- Born: Godman Akinlabi 28 December 1974 (age 51) Oyo State, Nigeria
- Occupation: Pastor
- Years active: 2010–present

= Godman Akinlabi =

Nigerian pastor and author

Godman Akinlabi (born 28 December 1974) is a Nigerian pastor, author, public speaker and engineer. He is the lead pastor of The Elevation Church.
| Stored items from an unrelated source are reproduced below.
(* ===== verification/OpenFiles.v ===== *)
(** * The registry of open files

    [State::open_files], [State::blocked_paths] and [State::recovery_paths] of [fuse.cpp],
    all guarded by [open_files_mutex]: registering and unregistering open handles, the choice
    between ordinary and passthrough I/O, the path mutation guards of unlink, rename, link and
    truncate, and the move of the readers of a renamed object.  One function is one critical
    section; [register_open_handle] may give up the mutex while it waits for a conflicting
    handle to be released, so it has two. *)

From S2P Require Import Prelude StdText.

(** ** Data *)

Inductive OpenIoMode := OPEN_IO_PENDING | OPEN_IO_NORMAL | OPEN_IO_PASSTHROUGH.

#[export] Instance OpenIoMode_eq_dec : EqDecision OpenIoMode.
Proof. solve_decision. Defined.

(** The fields of [OpenHandle] the registry reads or writes; [closing] is bit 63 of
    [request_state]. *)
Record OpenHandle := mkOpenHandle {
  inode : Z;
  object_path : bytes;
  writable : bool;
  io_mode : OpenIoMode;
  handle_backing_id : Z;
  registered : bool;
  recovery_read : bool;
  closing : bool;
  stale : bool;
}.

#[export] Instance OpenHandle_settable : Settable OpenHandle := fun h =>
  mkOpenHandle (inode h) (object_path h) (writable h) (io_mode h) (handle_backing_id h)
    (registered h) (recovery_read h) (closing h) (stale h).

(** [State::OpenFileState::InodeIoState].  The [size_t] counters count distinct objects in
    memory, so they cannot wrap. *)
Record InodeIoState := mkInodeIoState {
  pending_readers : Z;
  normal_readers : Z;
  passthrough_readers : Z;
  backing_id : Z;
}.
==Early life and education==
Born on December 28, 1974, Godman Akinlabi is from Igbo-Ora, Oyo State, located in the South-Western part of Nigeria. He grew up in Ibadan, where he attended Government College, Ibadan, Oyo State, Nigeria from 1985 to 1990. In 1992, he was admitted to the Federal University of Technology Akure, Ondo State to study Mining and Mineral Engineering, for which he received a Bachelor of Technology (B.Tech.) in 1997. He obtained his master's degree in international diplomacy at the University of Lagos. He is an alumnus of Manchester Business School, England, from where he earned an MBA.

==Pastoral ministry==
He started his pastoral ministry at Daystar Christian Centre, where he served in different capacities which included ushering pastor, teacher, preacher and director of pastoral care. He serves on the faculty of Daystar Leadership Academy, where he facilitates Leadership Development courses over a period of twelve years. On 10 October 2010, the senior pastor of Daystar Christian Centre, Sam Adeyemi, commissioned The Elevation Church of which Godman has since been its lead pastor.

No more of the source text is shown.